Scientists aren't totally sure why they do this, but a few hypotheses exist. Males appear to thrust more vigorously with their heads chomped off, and sexual cannibalism can increase mating success, according to Time. And in the case of Chinese mantises, another study suggests that males are an integral part of the females' diet.
(Photo by Dale Moore/Flickr Creative Commons)
Albatross have all of the right moves when it comes to courtship. When the birds find a desired mate -- one that they'll stick with for life -- they dance, preen each other's feathers, point their beaks to the sky and make noises, according to National Geographic. The ritual is so synchronized and elaborate that it looks like they've been rehearsing their entire lives. Trust us, it's worth a watch.
(Photo by USFWS - Pacific Region/Flickr Creative Commons)
Deep Sea Anglerfish
Hopefully your Valentine's date isn't this clingy: when some male deep sea anglerfish find a female, they bite onto her and fuse with her circulatory system, according to Audubon Magazine. This behavior, known as sexual parasitism, may seem selfish, but they do it for good reason. Finding both food and a mate in the darkness of the deep sea can be difficult, so it's advantageous to latch onto this resource for life, according to Wired. Females can host up to eight males at once.

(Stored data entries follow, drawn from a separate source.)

(* ===== verification/ThreadPool.v ===== *)
(** * ThreadPool: src/naive/naive_threadpool.cpp, naive_threadpool.h

    The pool of the naive backend: four buckets of operations, a semaphore that
    counts them, and workers that are spawned on demand and end when they have
    been idle for long. *)
From S2P Require Import Prelude Conc Decl.

Module Pool.

(** An operation: its identity, and what it hands to the same pool. *)
Inductive op := Op (op_id : nat) (spawns : list (op * queue_priority)).
Definition op_id (j : op) : nat := match j with Op i _ => i end.
Definition spawns (j : op) : list (op * queue_priority) := match j with Op _ l => l end.

Definition bucket_USER_INTERACTIVE : nat := 0.
Definition bucket_USER_INITIATED : nat := 1.
Definition bucket_UTILITY : nat := 2.
Definition bucket_BACKGROUND : nat := 3.
Definition bucket_count : nat := 4.

(** The switch of execute(). *)
Definition bucket_of (priority : queue_priority) : nat :=
  match priority with
  | USER_INTERACTIVE => bucket_USER_INTERACTIVE
  | USER_INITIATED => bucket_USER_INITIATED
  | UTILITY | DEFAULT => bucket_UTILITY
  | BACKGROUND => bucket_BACKGROUND
  end.

(** Auxiliary state the code never reads, one record per thread: what a worker
    is doing, how often it has been counted in and has counted itself out of
    m_active_threads and m_idle_threads; for a thread inside execute() whether it
    has enqueued and not released, whether it has released (or will be blocked) and not
    made sure of a worker, and the worker it has still to count; the number of
    threads it has seen in m_active_threads, and whether a worker has ended since: that
    is only when there was nothing to do. *)
Inductive phase := Unborn | Live | Token | Gone.
#[export] Instance phase_eq : EqDecision phase.
Proof. solve_decision. Defined.
Record auxiliary := Aux {
  wk : phase;
  counted : Z;
  left : Z;
  idling : Z;
  enqueued : bool;
  debt : bool;
  counting : option nat;
  blocking : Z;
  seen : option Z;
  stale : bool
}.
Definition aux0 : auxiliary := Aux Unborn 0 0 0 false false None 0 None false.

Inductive event := Submitted (i : nat) | Taken (t i : nat) | Finished (t i : nat) | Exited (t : nat).

(** threadpool::data.  The semaphore is the atomic counter its interface
    describes (its implementation is in Semaphore); a concurrentqueue is a bag
    that may hand out any of its elements.  [next] is the first thread slot
    that has not become a worker yet; [current] is the thread_local pointer to
    the pool. *)
Record data := Data {
  m_operations_counter : Z;
  m_max_threads : Z;
  m_active_threads : Z;
  m_idle_threads : Z;
  m_operations : nat -> list op;
  m_cancelled : bool;
  next : nat;
  current : nat -> bool;
  aux : nat -> auxiliary;
  log : list event
}.

Definition with_counter (n : Z) (d : data) : data :=
  Data n (m_max_threads d) (m_active_threads d) (m_idle_threads d) (m_operations d)
       (m_cancelled d) (next d) (current d) (aux d) (log d).
Definition with_max (n : Z) (d : data) : data :=
  Data (m_operations_counter d) n (m_active_threads d) (m_idle_threads d) (m_operations d)
       (m_cancelled d) (next d) (current d) (aux d) (log d).
Definition with_active (n : Z) (d : data) : data :=
  Data (m_operations_counter d) (m_max_threads d) n (m_idle_threads d) (m_operations d)
       (m_cancelled d) (next d) (current d) (aux d) (log d).
Definition with_idle (n : Z) (d : data) : data :=
  Data (m_operations_counter d) (m_max_threads d) (m_active_threads d) n (m_operations d)
       (m_cancelled d) (next d) (current d) (aux d) (log d).
Definition with_operations (label : nat) (l : list op) (d : data) : data :=
  Data (m_operations_counter d) (m_max_threads d) (m_active_threads d) (m_idle_threads d)
       (<[label := l]> (m_operations d)) (m_cancelled d) (next d) (current d) (aux d) (log d).
Definition with_cancelled (d : data) : data :=
  Data (m_operations_counter d) (m_max_threads d) (m_active_threads d) (m_idle_threads d)
       (m_operations d) true (next d) (current d) (aux d) (log d).
Definition with_next (n : nat) (d : data) : data :=
  Data (m_operations_counter d) (m_max_threads d) (m_active_threads d) (m_idle_threads d)
       (m_operations d) (m_cancelled d) n (current d) (aux d) (log d).
Definition with_current (t : nat) (b : bool) (d : data) : data :=
  Data (m_operations_counter d) (m_max_threads d) (m_active_threads d) (m_idle_threads d)
       (m_operations d) (m_cancelled d) (next d) (<[t := b]> (current d)) (aux d) (log d).
Definition with_aux (t : nat) (f : auxiliary -> auxiliary) (d : data) : data :=
  Data (m_operations_counter d) (m_max_threads d) (m_active_threads d) (m_idle_threads d)
       (m_operations d) (m_cancelled d) (next d) (current d) (<[t := f (aux d t)]> (aux d)) (log d).
Definition with_log (e : event) (d : data) : data :=
  Data (m_operations_counter d) (m_max_threads d) (m_active_threads d) (m_idle_threads d)
       (m_operations d) (m_cancelled d) (next d) (current d) (aux d) (e :: log d).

(Photo by Masaki Miya et al./WikiMedia Commons)
Red-Sided Garter Snakes
Red-sided garter snakes are like teenagers in the throes of puberty... only worse. When they emerge from hibernation, they form huge "mating balls" where males dash to the females and swarm over her -- up to 100 males at a time, according to Audubon Magazine.

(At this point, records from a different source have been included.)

Record good (s : process) : Prop := {
  good_bar : barrier_inv (m_barrier (con s));
  good_done : bdone (m_barrier (con s)) = true -> m_resources (con s) = 0%Z;
  good_res : m_resources (con s) = (Z.of_nat times - total n (spent (con s)))%Z;
  good_spent t : (0 <= spent (con s) t <= taken_by t (log s))%Z;
  good_perm : bag s ++ taken (log s) ≡ₚ seq 0 (added (log s));
  good_added : added (log s) <= times;
  good_total : total n (fun t => taken_by t (log s)) = Z.of_nat (length (taken (log s)));
  good_ended t : spent (con s) t = taken_by t (log s) -> all_ended t (log s);
  good_below t i : Taken t i ∈ log s -> t < n;
  good_applied : Applied ∈ log s -> m_resources (con s) = 0%Z;
  good_closer : m_resources (con s) = 0%Z -> 0 < times ->
    exists t, closer (con s) = Some t /\ 0 < t < n;
  good_open : m_resources (con s) <> 0%Z -> closer (con s) = None
}.

Record keeps (t : nat) (s s' : process) : Prop := {
  keeps_bar : brely t (m_barrier (con s)) (m_barrier (con s'));
  keeps_spent : spent (con s') t = spent (con s) t;
  keeps_taken : taken_by t (log s') = taken_by t (log s);
  keeps_own i : Taken t i ∈ log s' -> Taken t i ∈ log s;
  keeps_ended i : Ended i ∈ log s -> Ended i ∈ log s';
  keeps_res : (m_resources (con s') <= m_resources (con s))%Z;
  keeps_added : t = 0 -> added (log s') = added (log s);
  keeps_closer : closer (con s') = Some t -> closer (con s) = Some t
}.

#[export] Instance apply_keeps_pre t : PreOrder (keeps t).
Proof.
  split; [by split|]. intros x y z [A1 A2 A3 A4 A5 A6 A7 A8] [B1 B2 B3 B4 B5 B6 B7 B8].
  split; [by transitivity (m_barrier (con y))|congruence|congruence|auto|auto|lia| |auto].
  intros Ht. rewrite B7; auto.
Qed.

(** A worker waits for an iteration, apply for the barrier. *)
Definition waits (t : nat) (s : process) : Prop :=
  spent (con s) t = taken_by t (log s) /\
  ((t <> 0 /\ bag s = [] /\ (closer (con s) = Some t -> bdone (m_barrier (con s)) = true)) \/
   (t = 0 /\ added (log s) = times /\ 0 < times /\ sleeping t (m_barrier (con s)))).

Definition protocol : Conc.protocol process := Protocol good keeps waits apply_keeps_pre.

#[export] Instance apply_host : host (con_barrier con_lens) protocol.
Proof.
  split.
  - intros s Hs. apply Hs.
  - intros t s s' H. apply H.
  - intros t s b [G1 G2 G3 G4 G5 G6 G7 G8 G9 G10 G11 G12] (Hb & Hd & Hr). split.
    + split; simpl; try done. rewrite Hd. done.
    + intros u Hu. split; simpl; try done. by apply Hr.
Qed.

(** No resource is left only when everything has been executed. *)
Lemma nothing_left s :
  good s -> m_resources (con s) = 0%Z ->
  bag s = [] /\ added (log s) = times /\ (forall t, spent (con s) t = taken_by t (log s)) /\
  taken (log s) ≡ₚ seq 0 times.
Proof.
  intros Hs H0. pose proof (good_res _ Hs) as Hr. pose proof (good_perm _ Hs) as Hp.
  pose proof (good_added _ Hs) as Ha. pose proof (good_total _ Hs) as Ht.
  assert (Hle : (total n (spent (con s)) <= total n (fun t => taken_by t (log s)))%Z)
    by (apply total_le; intros; apply Hs).
  pose proof (Permutation_length Hp) as Hl. rewrite length_app, length_seq in Hl.
  assert (Hb : bag s = []) by (apply length_zero_iff_nil; lia).
  assert (Had : added (log s) = times) by lia.
  rewrite Hb, Had in Hp. simpl in Hp. split_and!; [done|done| |done].
  intros t. destruct (decide (t < n)) as [Htn|Htn].
  - assert (Hs1 : (total n (spent (con s)) =
       total n (fun u => taken_by u (log s)))%Z) by lia.
    destruct (Z.eq_dec (spent (con s) t) (taken_by t (log s))) as [?|Hne]; [done|exfalso].
    pose proof (good_spent _ Hs t) as [_ Hlt].
    set (f u := if decide (u = t) then (taken_by t (log s) - 1)%Z else taken_by u (log s)).
    assert (total n (spent (con s)) <= total n f)%Z.
    { apply total_le. intros u _. unfold f. case_decide as E; [subst u; lia|apply Hs]. }
    assert (E : total n f = (total n (fun u => taken_by u (log s)) - 1)%Z).
    { rewrite (total_change n (fun u => taken_by u (log s)) f t Htn).
      - unfold f at 1. rewrite decide_True by done. lia.
      - intros u Hu. unfold f. by rewrite decide_False. }
    lia.
  - assert (E : taken_by t (log s) = 0%Z).
    { pose proof (good_below _ Hs) as Hbl. revert Hbl Htn. clear. intros Hbl Htn.
      induction (log s) as [|e l IH]; [done|]. simpl.
      destruct e as [|u i| | | |]; try (apply IH; intros; apply (Hbl _ i); by right).
      all: try (apply IH; intros; eapply Hbl; by right).
      rewrite IH by (intros; eapply Hbl; by right). rewrite decide_False; [lia|].
      intros ->. apply Htn. eapply Hbl. by left. }
    pose proof (good_spent _ Hs t). lia.
Qed.

(** ** The operations *)

(** A worker outside of an iteration; executing [i]; done with it. *)
Record idle (t : nat) (s : process) : Prop := {
  idle_lt : t < n;
  idle_cand : candidate (m_barrier (con s)) t = None;
  idle_spent : spent (con s) t = taken_by t (log s);
  idle_closer : t <> 0 -> closer (con s) = Some t -> bdone (m_barrier (con s)) = true
}.
Record holding (t i : nat) (s : process) : Prop := {
  hold_lt : t < n;
  hold_cand : candidate (m_barrier (con s)) t = None;
  hold_spent : (spent (con s) t + 1)%Z = taken_by t (log s);
  hold_ne : t <> 0;
  hold_others j : Taken t j ∈ log s -> j = i \/ Ended j ∈ log s
}.
Record spare (t : nat) (s : process) : Prop := {
  spare_lt : t < n;
  spare_cand : candidate (m_barrier (con s)) t = None;
  spare_spent : (spent (con s) t + 1)%Z = taken_by t (log s);
  spare_ne : t <> 0;
  spare_ended : all_ended t (log s)
}.

Lemma apply_idle_stable t : stable protocol t (idle t).
Proof.
  intros s s' [H1 H2 H3 H4] _ _ [[K1 _ Kd] K2 K3 _ _ _ _ K8].
  split; [done|congruence|congruence|auto].
Qed.

Lemma holding_stable t i : stable protocol t (holding t i).
Proof.
  intros s s' [H1 H2 H3 Hne H4] _ _ [[K1 _ _] K2 K3 K4 K5 _ _ _].
  split; [done|congruence|congruence|done|]. intros j Hj. destruct (H4 j (K4 j Hj)); auto.
Qed.

Lemma spare_stable t : stable protocol t (spare t).
Proof.
  intros s s' [H1 H2 H3 Hne H4] _ _ [[K1 _ _] K2 K3 K4 K5 _ _ _].
  split; [done|congruence|congruence|done|]. intros j Hj. auto.
Qed.

(** Events that do not count. *)
Definition plain (e : event) : Prop :=
  match e with Queued _ | Taken _ _ => False | _ => True end.

Lemma apply_emit_ok e s :
  plain e -> (e = Applied -> m_resources (con s) = 0%Z) -> good s ->
  let s' := Process (con s) (bag s) (e :: log s) in good s' /\ forall u, keeps u s s'.
Proof.
  intros He Ha [G1 G2 G3 G4 G5 G6 G7 G8 G9 G10 G11 G12] s'.
  assert (Et : forall u, taken_by u (e :: log s) = taken_by u (log s)) by (intros u; by destruct e; try destruct He).
  assert (Hin : forall u i, Taken u i ∈ e :: log s -> Taken u i ∈ log s).
  { intros u i [<-|?]%elem_of_cons; done. }
  split.
  - split; simpl con; simpl bag; simpl log; try done.
    + intros u. rewrite Et. done.
    + by destruct e; try destruct He.
    + by destruct e; try destruct He.
    + transitivity (total n (fun t => taken_by t (log s))); [by apply total_ext; intros|]. by destruct e; try destruct He.
    + intros u. rewrite Et. intros E i Hi. right. apply (G8 u E), Hin, Hi.
    + intros u i Hi. by eapply G9, Hin.
    + intros [<-|?]%elem_of_cons; auto.
  - intros u. split; simpl con; simpl bag; simpl log; try done.
    + by apply Hin.
    + intros i Hi. by right.
    + by destruct e; try destruct He.
Qed.

Lemma emit_plain t e P :
  plain e -> e <> Applied -> stable protocol t P -> triple protocol t P (emit e) (fun _ => P).
Proof.
  intros He Ha HP. apply triple_modify; [done..|]. intros s Hs HPs.
  destruct (apply_emit_ok e s He ltac:(done) Hs) as [Hg Hk].
  split_and!; [done|by intros u _; apply Hk|by apply (HP s); [..|apply Hk]].
Qed.

Lemma ended_spec t i : triple protocol t (holding t i) (emit (Ended i)) (fun _ => spare t).
Proof.
  apply triple_modify; [apply holding_stable|apply spare_stable|]. intros s Hs [H1 H2 H3 Hne H4].
  destruct (apply_emit_ok (Ended i) s I ltac:(done) Hs) as [Hg Hk].
  split_and!; [done|by intros u _; apply Hk|]. split; simpl; [done|done|done|done|].
  intros j [?|Hj]%elem_of_cons; [done|]. destruct (H4 j Hj) as [->|?]; [by left|by right].
Qed.

(** After the fetch_sub: [last] says whether it took the last resource. *)
Definition consumed (last : bool) (t : nat) (s : process) : Prop :=
  t < n /\ t <> 0 /\ candidate (m_barrier (con s)) t = None /\
  spent (con s) t = taken_by t (log s) /\
  if last then (m_resources (con s) <= 0)%Z else closer (con s) <> Some t.

Lemma consumed_stable last t : stable protocol t (consumed last t).
Proof.
  intros s s' (H1 & H2 & H3 & H4 & H5) _ _ [[K1 _ _] K2 K3 _ _ K6 _ K8].
  split_and!; [done|done|congruence|congruence|]. destruct last; [lia|auto].
Qed.

Lemma spent_le s : good s -> (total n (spent (con s)) <= Z.of_nat times)%Z.
Proof.
  intros [G1 G2 G3 G4 G5 G6 G7 _ _ _ _ _].
  transitivity (total n (fun t => taken_by t (log s))); [apply total_le; intros; apply G4|].
  rewrite G7. pose proof (Permutation_length G5) as Hl. rewrite length_app, length_seq in Hl. lia.
Qed.

(** consume_resource: the assertion holds, and the last one completes the barrier. *)
Lemma consume_ok t s :
  good s -> spare t s ->
  (0 < m_resources (con s))%Z /\
  let s' := Process (fetch_sub t (con s)) (bag s) (log s) in
  good s' /\ guar protocol t s s' /\ consumed (Z.eqb 1 (m_resources (con s))) t s'.
Proof.
  intros Hs [H1 H2 H3 Hne H4]. pose proof Hs as [G1 G2 G3 G4 G5 G6 G7 G8 G9 G10 G11 G12].
  assert (Htot : total n (<[t := (spent (con s) t + 1)%Z]> (spent (con s))) =
                 (total n (spent (con s)) + 1)%Z).
  { rewrite (total_change n (spent (con s)) _ t H1).
    - rewrite fn_same. lia.
    - intros u Hu. by rewrite fn_other. }
  assert (Hle : (total n (spent (con s)) + 1 <= Z.of_nat times)%Z).
  { rewrite <- Htot. transitivity (total n (fun t => taken_by t (log s))).
    - apply total_le. intros u _. fn_cases; [lia|apply G4].
    - rewrite G7. pose proof (Permutation_length G5) as Hl. rewrite length_app, length_seq in Hl. lia. }
  assert (Hpos : (0 < m_resources (con s))%Z) by lia. split; [done|].
  assert (Hnn : (0 <= total n (spent (con s)))%Z) by (apply total_nonneg; intros; apply G4).
  assert (Hw : wrap_u64 (m_resources (con s) - 1) = (m_resources (con s) - 1)%Z)
    by (apply wrap_u64_id; lia).
  assert (Hc : closer (con s) = None) by (apply G12; lia).
  split_and!.
  - split; simpl; try done.
    + intros Hd. specialize (G2 Hd). lia.
    + rewrite Hw, Htot. lia.
    + intros u. specialize (G4 u). fn_cases; lia.
    + intros u Hu. fn_cases; [done|]. by apply G8.
    + intros Ha. specialize (G10 Ha). lia.
    + rewrite Hw. intros E _. exists t. destruct (Z.eqb_spec 1 (m_resources (con s))); [|lia].
      split; [done|lia].
    + rewrite Hw. intros E. destruct (Z.eqb_spec 1 (m_resources (con s))); [lia|done].
  - intros u Hu. split; simpl; try done; [by rewrite fn_other|rewrite Hw; lia|].
    destruct (Z.eqb 1 (m_resources (con s))); congruence.
  - unfold consumed; simpl. rewrite fn_same, Hw. split_and!; [done|done|done|lia|].
    destruct (Z.eqb_spec 1 (m_resources (con s))); [lia|congruence].
Qed.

It certainly isn't fun for the female: the males may cut her oxygen supply off, and when the female releases feces and muck to ward off her "lovers," the closest male inseminates her. The females sometimes attempt a "body role" as a detachment maneuver, but the males have a basal spine covered in small spikes that can be used to hold the female in place, according to the Smithsonian. Needless to say, mating sucks for these females.
(Photo by Zooplan/WikiMedia Commons)
"Wow, your armpits are so sexy!" said no one ever, except for the Buff-breasted sandpiper. To woo a mate, males flash their wings and do a double-wing courtship display, according to the Nebraska Bird Library. The females get a glimpse of their silver-white underside -- dubbed "armpits" in this BBC video -- and can decide whether to mate with him or move on, according to the U.S. Fish and Wildlife Service.
(Photo by Seabamirum/Flickr Creative Commons)
Guys, maybe some flashy, colorful jewels could woo the ladies this year. Male peacock spiders have quite the decorative, colorful abdominal flaps -- and of course, they're used to impress females. The complex display involves sending out vibratory signals, revealing a pair of black-and-white third legs and waving their peacock-like flaps, according to "Sensory Ecology, Behaviour, and Evolution."
But these colorful spiders are members of the jumping spider family, so like praying mantises, they must be very careful during mating or the female could eat them, according to The Guardian.
(Photo by Jean and Fred Hort/WikiMedia Commons)
Hopefully you've got some dance moves ready to bust out this years like whooping cranes do. They leap, dance, flap their wings, toss their heads and fling objects around during courtship, according to the Cornell Lab of Ornithology.
When whooping crane populations dropped to fewer than 100 individuals in the 20th century, ornithologist George Archibald stepped in to try to get one whooping crane in captivity, Tex, to mate. To initiate ovulation, Archibald danced with her, and after several attempts, she successfully hatched a chick in 1982, according to Audubon Magazine.